→ **WHAT TO DO**:
Only one portion of the data is to be written out: from the line bearing "(** C1. One" through the line bearing "End MomentumUpdate.". Write it exactly as it appears.

=======

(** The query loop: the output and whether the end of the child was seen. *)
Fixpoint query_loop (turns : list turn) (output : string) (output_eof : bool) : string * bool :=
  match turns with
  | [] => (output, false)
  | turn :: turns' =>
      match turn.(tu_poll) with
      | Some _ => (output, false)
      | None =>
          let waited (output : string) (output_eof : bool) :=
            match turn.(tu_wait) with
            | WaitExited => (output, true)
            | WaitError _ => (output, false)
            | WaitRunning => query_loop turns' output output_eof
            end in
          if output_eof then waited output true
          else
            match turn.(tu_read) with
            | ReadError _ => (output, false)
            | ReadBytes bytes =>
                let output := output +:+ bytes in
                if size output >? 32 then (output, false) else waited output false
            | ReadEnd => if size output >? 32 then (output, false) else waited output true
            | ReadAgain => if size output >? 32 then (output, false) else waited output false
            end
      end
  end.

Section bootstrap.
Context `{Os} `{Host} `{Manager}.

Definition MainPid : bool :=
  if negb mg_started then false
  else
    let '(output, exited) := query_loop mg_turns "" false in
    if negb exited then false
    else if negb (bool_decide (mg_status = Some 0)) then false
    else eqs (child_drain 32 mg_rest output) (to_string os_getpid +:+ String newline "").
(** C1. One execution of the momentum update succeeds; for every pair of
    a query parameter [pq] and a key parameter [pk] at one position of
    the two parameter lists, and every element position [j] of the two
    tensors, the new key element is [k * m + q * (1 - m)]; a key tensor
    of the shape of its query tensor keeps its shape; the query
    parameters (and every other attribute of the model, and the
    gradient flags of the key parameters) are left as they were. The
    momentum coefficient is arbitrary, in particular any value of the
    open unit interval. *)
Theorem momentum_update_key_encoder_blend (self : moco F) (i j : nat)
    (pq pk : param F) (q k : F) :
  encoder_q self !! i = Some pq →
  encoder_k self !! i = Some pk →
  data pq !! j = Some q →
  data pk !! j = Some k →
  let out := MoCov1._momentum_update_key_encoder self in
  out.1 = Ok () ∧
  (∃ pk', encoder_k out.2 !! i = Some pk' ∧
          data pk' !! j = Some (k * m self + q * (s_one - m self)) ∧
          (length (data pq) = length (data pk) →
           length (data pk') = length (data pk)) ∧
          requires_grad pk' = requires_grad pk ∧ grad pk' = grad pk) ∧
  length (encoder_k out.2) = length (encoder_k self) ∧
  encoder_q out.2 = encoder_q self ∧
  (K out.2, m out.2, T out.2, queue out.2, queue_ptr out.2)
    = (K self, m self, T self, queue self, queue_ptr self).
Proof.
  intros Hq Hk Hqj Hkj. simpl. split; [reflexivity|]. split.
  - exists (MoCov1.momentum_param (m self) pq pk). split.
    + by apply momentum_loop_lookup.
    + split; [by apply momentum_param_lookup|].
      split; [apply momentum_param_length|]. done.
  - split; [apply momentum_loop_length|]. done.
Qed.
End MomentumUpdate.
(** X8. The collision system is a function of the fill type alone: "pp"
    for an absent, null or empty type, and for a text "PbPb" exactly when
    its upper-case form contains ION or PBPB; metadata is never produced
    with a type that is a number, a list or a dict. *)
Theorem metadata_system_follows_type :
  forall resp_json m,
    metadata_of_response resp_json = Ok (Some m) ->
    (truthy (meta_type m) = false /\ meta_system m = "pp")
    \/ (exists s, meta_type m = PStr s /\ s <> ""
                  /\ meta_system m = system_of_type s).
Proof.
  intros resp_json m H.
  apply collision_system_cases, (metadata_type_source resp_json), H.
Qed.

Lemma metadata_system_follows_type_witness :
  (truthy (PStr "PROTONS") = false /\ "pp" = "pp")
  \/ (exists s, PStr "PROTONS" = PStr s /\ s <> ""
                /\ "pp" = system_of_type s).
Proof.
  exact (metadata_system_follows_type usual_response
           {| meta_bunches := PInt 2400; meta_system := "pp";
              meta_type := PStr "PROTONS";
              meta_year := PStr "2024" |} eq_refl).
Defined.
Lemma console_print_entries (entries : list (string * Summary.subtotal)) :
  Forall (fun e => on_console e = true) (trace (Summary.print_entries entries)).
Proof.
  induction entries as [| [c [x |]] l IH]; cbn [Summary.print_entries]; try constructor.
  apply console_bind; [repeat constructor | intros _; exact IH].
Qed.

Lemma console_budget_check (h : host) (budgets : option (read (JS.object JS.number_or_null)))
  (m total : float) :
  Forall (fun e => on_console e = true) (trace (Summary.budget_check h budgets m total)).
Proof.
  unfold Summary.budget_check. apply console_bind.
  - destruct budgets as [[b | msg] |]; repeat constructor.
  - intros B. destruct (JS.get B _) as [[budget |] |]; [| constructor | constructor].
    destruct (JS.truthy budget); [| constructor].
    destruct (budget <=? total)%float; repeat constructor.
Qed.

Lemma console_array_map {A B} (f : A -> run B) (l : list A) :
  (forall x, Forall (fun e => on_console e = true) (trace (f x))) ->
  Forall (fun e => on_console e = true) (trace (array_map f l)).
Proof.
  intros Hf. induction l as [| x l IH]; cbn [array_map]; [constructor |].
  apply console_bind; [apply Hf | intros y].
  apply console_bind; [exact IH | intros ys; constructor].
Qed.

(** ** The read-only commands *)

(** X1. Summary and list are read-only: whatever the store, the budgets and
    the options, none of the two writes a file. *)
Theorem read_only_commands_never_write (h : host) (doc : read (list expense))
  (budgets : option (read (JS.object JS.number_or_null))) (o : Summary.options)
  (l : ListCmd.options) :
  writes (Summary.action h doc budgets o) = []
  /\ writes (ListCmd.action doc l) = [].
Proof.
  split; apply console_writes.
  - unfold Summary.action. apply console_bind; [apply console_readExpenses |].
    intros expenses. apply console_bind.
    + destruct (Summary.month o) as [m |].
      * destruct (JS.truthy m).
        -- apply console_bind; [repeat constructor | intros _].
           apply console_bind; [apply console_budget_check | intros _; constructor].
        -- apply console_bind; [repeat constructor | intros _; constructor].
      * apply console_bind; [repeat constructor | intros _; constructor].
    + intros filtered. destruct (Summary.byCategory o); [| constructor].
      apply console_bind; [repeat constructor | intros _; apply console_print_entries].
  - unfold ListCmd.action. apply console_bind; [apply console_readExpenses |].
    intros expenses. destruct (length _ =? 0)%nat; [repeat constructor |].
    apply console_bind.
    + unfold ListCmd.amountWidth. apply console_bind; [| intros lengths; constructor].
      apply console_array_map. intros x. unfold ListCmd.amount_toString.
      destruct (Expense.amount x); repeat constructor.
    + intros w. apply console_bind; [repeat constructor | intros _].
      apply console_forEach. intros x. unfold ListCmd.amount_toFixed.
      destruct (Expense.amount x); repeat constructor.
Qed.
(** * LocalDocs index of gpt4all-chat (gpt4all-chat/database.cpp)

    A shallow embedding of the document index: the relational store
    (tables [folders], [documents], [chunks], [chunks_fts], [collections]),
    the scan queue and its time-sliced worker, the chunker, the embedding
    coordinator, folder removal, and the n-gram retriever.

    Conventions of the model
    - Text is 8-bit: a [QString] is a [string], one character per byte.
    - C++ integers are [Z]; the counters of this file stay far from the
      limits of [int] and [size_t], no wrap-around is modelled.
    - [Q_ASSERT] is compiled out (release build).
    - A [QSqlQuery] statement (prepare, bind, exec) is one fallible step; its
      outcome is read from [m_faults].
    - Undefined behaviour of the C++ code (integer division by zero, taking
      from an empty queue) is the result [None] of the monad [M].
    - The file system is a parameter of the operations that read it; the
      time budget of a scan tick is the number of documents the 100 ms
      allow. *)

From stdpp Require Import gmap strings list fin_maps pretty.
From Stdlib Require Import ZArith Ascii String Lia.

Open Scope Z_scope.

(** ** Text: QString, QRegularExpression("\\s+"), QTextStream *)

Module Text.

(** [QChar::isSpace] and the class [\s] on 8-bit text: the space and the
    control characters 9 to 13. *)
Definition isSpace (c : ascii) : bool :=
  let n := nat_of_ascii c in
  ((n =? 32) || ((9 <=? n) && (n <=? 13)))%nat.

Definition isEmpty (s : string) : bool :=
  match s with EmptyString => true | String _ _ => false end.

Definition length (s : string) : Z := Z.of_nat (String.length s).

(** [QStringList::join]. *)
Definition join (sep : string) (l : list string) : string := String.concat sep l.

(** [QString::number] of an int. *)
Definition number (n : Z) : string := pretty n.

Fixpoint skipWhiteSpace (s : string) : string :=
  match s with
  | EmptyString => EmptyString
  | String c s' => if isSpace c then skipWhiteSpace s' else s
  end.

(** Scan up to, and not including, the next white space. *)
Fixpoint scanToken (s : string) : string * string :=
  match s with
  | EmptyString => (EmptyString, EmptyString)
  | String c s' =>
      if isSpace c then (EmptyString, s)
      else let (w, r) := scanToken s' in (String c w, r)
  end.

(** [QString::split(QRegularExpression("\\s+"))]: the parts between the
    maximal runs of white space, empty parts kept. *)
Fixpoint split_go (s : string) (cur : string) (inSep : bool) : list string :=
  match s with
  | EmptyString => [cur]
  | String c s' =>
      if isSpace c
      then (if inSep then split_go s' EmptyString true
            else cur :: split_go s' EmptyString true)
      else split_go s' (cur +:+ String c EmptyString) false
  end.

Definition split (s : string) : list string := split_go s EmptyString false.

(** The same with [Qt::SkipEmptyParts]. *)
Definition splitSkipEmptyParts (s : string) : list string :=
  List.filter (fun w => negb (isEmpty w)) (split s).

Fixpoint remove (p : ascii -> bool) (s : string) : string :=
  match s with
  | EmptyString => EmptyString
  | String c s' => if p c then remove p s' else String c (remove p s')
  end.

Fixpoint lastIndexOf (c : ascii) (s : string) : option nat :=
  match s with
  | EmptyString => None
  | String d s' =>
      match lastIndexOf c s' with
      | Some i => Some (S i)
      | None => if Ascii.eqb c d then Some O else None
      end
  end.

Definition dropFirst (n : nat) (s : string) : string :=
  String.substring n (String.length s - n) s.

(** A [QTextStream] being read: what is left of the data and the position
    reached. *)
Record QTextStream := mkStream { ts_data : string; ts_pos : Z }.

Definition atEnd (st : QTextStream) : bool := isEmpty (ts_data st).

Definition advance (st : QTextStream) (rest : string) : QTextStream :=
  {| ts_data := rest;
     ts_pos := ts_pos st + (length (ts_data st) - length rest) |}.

=======

→ **RESPONSE BELOW**:
(** C1. One execution of the momentum update succeeds; for every pair of
    a query parameter [pq] and a key parameter [pk] at one position of
    the two parameter lists, and every element position [j] of the two
    tensors, the new key element is [k * m + q * (1 - m)]; a key tensor
    of the shape of its query tensor keeps its shape; the query
    parameters (and every other attribute of the model, and the
    gradient flags of the key parameters) are left as they were. The
    momentum coefficient is arbitrary, in particular any value of the
    open unit interval. *)
Theorem momentum_update_key_encoder_blend (self : moco F) (i j : nat)
    (pq pk : param F) (q k : F) :
  encoder_q self !! i = Some pq →
  encoder_k self !! i = Some pk →
  data pq !! j = Some q →
  data pk !! j = Some k →
  let out := MoCov1._momentum_update_key_encoder self in
  out.1 = Ok () ∧
  (∃ pk', encoder_k out.2 !! i = Some pk' ∧
          data pk' !! j = Some (k * m self + q * (s_one - m self)) ∧
          (length (data pq) = length (data pk) →
           length (data pk') = length (data pk)) ∧
          requires_grad pk' = requires_grad pk ∧ grad pk' = grad pk) ∧
  length (encoder_k out.2) = length (encoder_k self) ∧
  encoder_q out.2 = encoder_q self ∧
  (K out.2, m out.2, T out.2, queue out.2, queue_ptr out.2)
    = (K self, m self, T self, queue self, queue_ptr self).
Proof.
  intros Hq Hk Hqj Hkj. simpl. split; [reflexivity|]. split.
  - exists (MoCov1.momentum_param (m self) pq pk). split.
    + by apply momentum_loop_lookup.
    + split; [by apply momentum_param_lookup|].
      split; [apply momentum_param_length|]. done.
  - split; [apply momentum_loop_length|]. done.
Qed.
End MomentumUpdate.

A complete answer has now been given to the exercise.